De aquella época y de hábitos como éste que acabo de relatar procede mi funesta incapacidad para entender la sociedad en la que vivo: el sistema político, jurídico y administrativo que me envuelve, las doctrinas que se empeñan en definir el rumbo colectivo o los líderes que tratan de dirigir nuestro destino. Nada de eso responde a aquellos devaneos infantiles: la necesaria rectitud de las pequeñas decisiones para alcanzar la probidad de las mayores y, en esa línea, la máxima exquisitez de las mayúsculas.

Cuando ahora me explican que la suma de renglones torcidos garantiza la libertad, la legalidad y la fraternidad me acuerdo de mi abuelito y mi papá. Pero ya no me lo creo. Los creía a ellos, por ser quienes eran y porque el nombre de Dios asustaba mucho. El de quienes pretenden ejercer como sus sucesores impone menos. Por eso me niego a aceptar que ese axioma rija para justificar las estructuras sociales, los sistemas políticos, el régimen jurídico, las relaciones de poder e incluso de dominio, el ejercicio profesional de los sectores con mayor influencia social (incluido el periodismo al que he dedicado la mayor parte de mis horas, que ya son bastantes) y casi todo lo que tiene que ver con la organización y el funcionamiento de la sociedad.

Me niego a aceptar una sociedad basada en los renglones torcidos, porque el suplicio de la regla marcó mi pubertad e incluso mi adolescencia, y aunque sólo sea para no tener que renegar de tanto sacrificio, me siguen repugnando las líneas quebradas o asimétricas, las curvas irregulares y los borrones; esto es, los renglones torcidos. Ya sé que en aquellos años de mi infancia primaba lo ilógico sobre lo racional y, de paso, el totalitarismo sobre lo razonable. Y ya sé que hoy en día sesudos pensadores, a alguno de los cuales incluso respeto, han llegado a la conclusión de que la organización social perfecta no sólo es imposible sino que, de serlo, respondería a una concepción totalitaria, porque las utopías verdaderas obedecen a esa pretensión absolutista, propia del único dios verdadero o de algunos dioses arrejuntados.

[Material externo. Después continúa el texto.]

Lemma nanargmin_spec crec :
  Series.dropna crec ≠ [] → Series.min crec ≠ Inf false →
  ∃ i, Series.nanargmin crec = inr (Some i)
     ∧ crec !! i = Some (Series.min crec)
     ∧ ∀ j g, j < i → crec !! j = Some g → g ≠ NaN → fltb (Series.min crec) g = true.
Proof.
  intros Hne Hbot. destruct (min_spec crec Hne) as [[HM HMna] HMmin].
  unfold Series.nanargmin.
  pose proof (fillna_Forall (Inf false) crec) as Hfill.
  destruct (Series.fillna (Inf false) crec) as [|x r] eqn:E.
  { destruct crec; [done|discriminate E]. }
  rewrite decide_False by done.
  destruct (argbest_spec (λ x best, fltb x best) (λ y m, fleb m y)
              fleb_refl (λ x y z H1 H2, fleb_trans z y x H2 H1)
              (λ x b, fltb_fleb x b)
              (λ x b Hx Hb, fltb_false_fleb x b Hx Hb)
              (λ y b x H1 H2, fltb_fleb_trans x b y H2 H1) x r)
    as (m & Hk & Hmin & Hfirst); [by apply Hfill|].
  fold Series.argmin_from in Hk, Hfirst.
  set (k := Series.argmin_from 0 x 1 r) in *. rewrite <-E in Hk, Hmin, Hfirst.
  assert (fleb m (Series.min crec) = true) as HMm.
  { apply Hmin. apply list_elem_of_lookup_1 in HM as [j Hj].
    eapply list_elem_of_lookup_2. by apply fillna_lookup_notna. }
  assert (m ≠ Inf false) as Hm.
  { intros ->. apply Hbot. apply fleb_antisym; [by apply fleb_inf_top|done]. }
  apply fillna_lookup_inv in Hk; [|done].
  assert (m = Series.min crec) as ->.
  { apply fleb_antisym; [done|]. apply HMmin; [by eapply list_elem_of_lookup_2|].
    by destruct (fleb_notna _ _ HMm). }
  exists k. split_and!; [done|done|].
  intros j g Hj Hg Hna. apply (Hfirst j g Hj). by apply fillna_lookup_notna.
Qed.

Lemma filter_label_notin (idx : list nat) anio lbl :
  lbl ∉ idx → filter (λ p, p.1 = lbl) (zip idx anio) = [].
Proof.
  revert anio. induction idx as [|a idx IH]; intros anio Hn; [done|].
  apply not_elem_of_cons in Hn as [Hne Hn]. destruct anio as [|c anio]; [done|].
  simpl. rewrite filter_cons_False by (simpl; congruence). by apply IH.
Qed.

(** With unique labels, [loc] on the label of row [i] reads row [i]. *)
Lemma loc_scalar_lookup (idx : list nat) anio i lbl y :
  NoDup idx → idx !! i = Some lbl → anio !! i = Some y →
  loc_scalar idx anio (Some lbl) = inr y.
Proof.
  unfold loc_scalar. revert anio i. induction idx as [|a idx IH]; intros anio i Hnd Hl Hy; [done|].
  destruct anio as [|c anio]; [done|]. apply NoDup_cons in Hnd as [Ha Hnd].
  destruct i as [|i]; simpl in *.
  - simplify_eq. rewrite filter_cons_True by done.
    by rewrite filter_label_notin.
  - rewrite filter_cons_False.
    + by eapply IH.
    + simpl. intros ->. apply Ha. by eapply list_elem_of_lookup_2.
Qed.

Lemma py_int_num (y : Z) : py_int (num y) = inr y.
Proof. unfold py_int, num. simpl. by rewrite Z.quot_1_r. Qed.

End Reporter.

(** C7, as stated, fails on two working tables whose growth column has a
    non-missing entry.  With gdp = [0, 5] the growth column is
    [missing, +inf]; [idxmin] fills the missing entry with +inf and stops
    at row 0, so the year returned for the minimum is the one of the row
    whose growth is missing.  With years that are not numbers the lookup
    raises ValueError instead of returning a year. *)
Lemma anio_extremo_counterexample :
  (crecimiento [num 0; num 5] = [NaN; Inf false]
   ∧ anio_min [0; 1] [num 2000; num 2001] (crecimiento [num 0; num 5]) = inr 2000%Z)
  ∧ (crecimiento [num 100; num 110] = [NaN; num 10]
     ∧ anio_max [0; 1] [NaN; NaN] (crecimiento [num 100; num 110]) = inl ValueError).
Proof. split_and!; fdecide. Qed.

(** C7, amended.  On a working table (unique row labels, columns as long
    as the index) whose growth column has a non-missing entry: if the
    maximum growth is not -inf, line 140 applies [int] to the year cell of
    the first row, in table order, that holds the maximum growth, and so
    returns that year whenever the cell holds an integer; likewise line
    141 for the minimum growth when it is not +inf.  For growth
    [missing, 5, 5, -3] the maximum-growth year is that of the first 5. *)
Theorem anio_max_min_first_occurrence (idx : list nat) (anio crec : list float) :
  NoDup idx → length anio = length idx → length crec = length idx →
  Series.dropna crec ≠ [] →
  (crec_max crec ≠ Inf true →
   ∃ i, crec !! i = Some (crec_max crec)
      ∧ (∀ g, g ∈ crec → g ≠ NaN → fleb g (crec_max crec) = true)
      ∧ (∀ j g, j < i → crec !! j = Some g → g ≠ NaN → fltb g (crec_max crec) = true)
      ∧ anio_max idx anio crec = py_int (anio !!! i)
      ∧ (∀ y : Z, anio !! i = Some (num y) → anio_max idx anio crec = inr y))
  ∧ (crec_min crec ≠ Inf false →
     ∃ i, crec !! i = Some (crec_min crec)
        ∧ (∀ g, g ∈ crec → g ≠ NaN → fleb (crec_min crec) g = true)
        ∧ (∀ j g, j < i → crec !! j = Some g → g ≠ NaN → fltb (crec_min crec) g = true)
        ∧ anio_min idx anio crec = py_int (anio !!! i)
        ∧ (∀ y : Z, anio !! i = Some (num y) → anio_min idx anio crec = inr y))
  ∧ anio_max [10; 11; 12; 13] [num 2001; num 2002; num 2003; num 2004]
             [NaN; num 5; num 5; num (-3)] = inr 2002%Z.
Proof.
  intros Hnd Hla Hlc Hne. split_and!.
  - intros Htop. destruct (nanargmax_spec crec Hne Htop) as (i & Harg & Hi & Hfirst).
    destruct (max_spec crec Hne) as [_ Hmax].
    assert (i < length idx) as Hlt by (rewrite <-Hlc; by eapply lookup_lt_Some).
    destruct (lookup_lt_is_Some_2 idx i Hlt) as [lbl Hlbl].
    destruct (lookup_lt_is_Some_2 anio i) as [y Hy]; [lia|].
    assert (anio_max idx anio crec = py_int (anio !!! i)) as Hres.
    { unfold anio_max, Series.idxmax. rewrite Harg, Hlbl.
      rewrite (loc_scalar_lookup idx anio i lbl y) by done.
      by rewrite (list_lookup_total_correct _ _ _ Hy). }
    exists i. split_and!; [done|done|done|done|].
    intros z Hz. rewrite Hres, (list_lookup_total_correct _ _ _ Hz). apply py_int_num.
  - intros Hbot. destruct (nanargmin_spec crec Hne Hbot) as (i & Harg & Hi & Hfirst).
    destruct (min_spec crec Hne) as [_ Hmin].
    assert (i < length idx) as Hlt by (rewrite <-Hlc; by eapply lookup_lt_Some).
    destruct (lookup_lt_is_Some_2 idx i Hlt) as [lbl Hlbl].
    destruct (lookup_lt_is_Some_2 anio i) as [y Hy]; [lia|].
    assert (anio_min idx anio crec = py_int (anio !!! i)) as Hres.
    { unfold anio_min, Series.idxmin. rewrite Harg, Hlbl.
      rewrite (loc_scalar_lookup idx anio i lbl y) by done.
      by rewrite (list_lookup_total_correct _ _ _ Hy). }
    exists i. split_and!; [done|done|done|done|].
    intros z Hz. rewrite Hres, (list_lookup_total_correct _ _ _ Hz). apply py_int_num.
  - fdecide.
Qed.

Lemma anio_max_min_first_occurrence_witness :
  (crec_max Ejemplos.crec_empate ≠ Inf true →
   ∃ i, Ejemplos.crec_empate !! i = Some (crec_max Ejemplos.crec_empate)
      ∧ (∀ g, g ∈ Ejemplos.crec_empate → g ≠ NaN → fleb g (crec_max Ejemplos.crec_empate) = true)
      ∧ (∀ j g, j < i → Ejemplos.crec_empate !! j = Some g → g ≠ NaN →
                fltb g (crec_max Ejemplos.crec_empate) = true)
      ∧ anio_max Ejemplos.idx_empate Ejemplos.anio_empate Ejemplos.crec_empate
        = py_int (Ejemplos.anio_empate !!! i)
      ∧ (∀ y : Z, Ejemplos.anio_empate !! i = Some (num y) →
           anio_max Ejemplos.idx_empate Ejemplos.anio_empate Ejemplos.crec_empate = inr y))
  ∧ (crec_min Ejemplos.crec_empate ≠ Inf false →
     ∃ i, Ejemplos.crec_empate !! i = Some (crec_min Ejemplos.crec_empate)
        ∧ (∀ g, g ∈ Ejemplos.crec_empate → g ≠ NaN → fleb (crec_min Ejemplos.crec_empate) g = true)
        ∧ (∀ j g, j < i → Ejemplos.crec_empate !! j = Some g → g ≠ NaN →
                  fltb (crec_min Ejemplos.crec_empate) g = true)
        ∧ anio_min Ejemplos.idx_empate Ejemplos.anio_empate Ejemplos.crec_empate
          = py_int (Ejemplos.anio_empate !!! i)
        ∧ (∀ y : Z, Ejemplos.anio_empate !! i = Some (num y) →
             anio_min Ejemplos.idx_empate Ejemplos.anio_empate Ejemplos.crec_empate = inr y))
  ∧ anio_max [10; 11; 12; 13] [num 2001; num 2002; num 2003; num 2004]
             [NaN; num 5; num 5; num (-3)] = inr 2002%Z.
Proof.
  apply (anio_max_min_first_occurrence
           Ejemplos.idx_empate Ejemplos.anio_empate Ejemplos.crec_empate).
  - apply (bool_decide_unpack _). vm_compute. exact I.
  - reflexivity.
  - reflexivity.
  - vm_compute. discriminate.
Defined.

Example anio_empate_ex :
  anio_max Ejemplos.idx_empate Ejemplos.anio_empate Ejemplos.crec_empate = inr 2002%Z
  ∧ anio_min Ejemplos.idx_empate Ejemplos.anio_empate Ejemplos.crec_empate = inr 2004%Z.
Proof. split; fdecide. Qed.

(** ** Objects the script does not write *)

Section Keeps.

Context {A B : Type}.
Implicit Types D : gset nat.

Desde mi pequeño punto de vista: ¿Acaso ya no tiene sentido escribir derecho? ¿La regla que tanto me ayudó es, o quizás ya era, una estupidez? ¿Por qué yo mismo no redacto mis propias tonterías completamente derechas sin la muleta del cartabón? ¿O será que Dios no existe y que algunos listos han usurpado su escaño para decirnos que ellos también escriben derecho con renglones torcidos? ¿Estoy obligado a creerlos como si fueran mi abuelito o mi papá?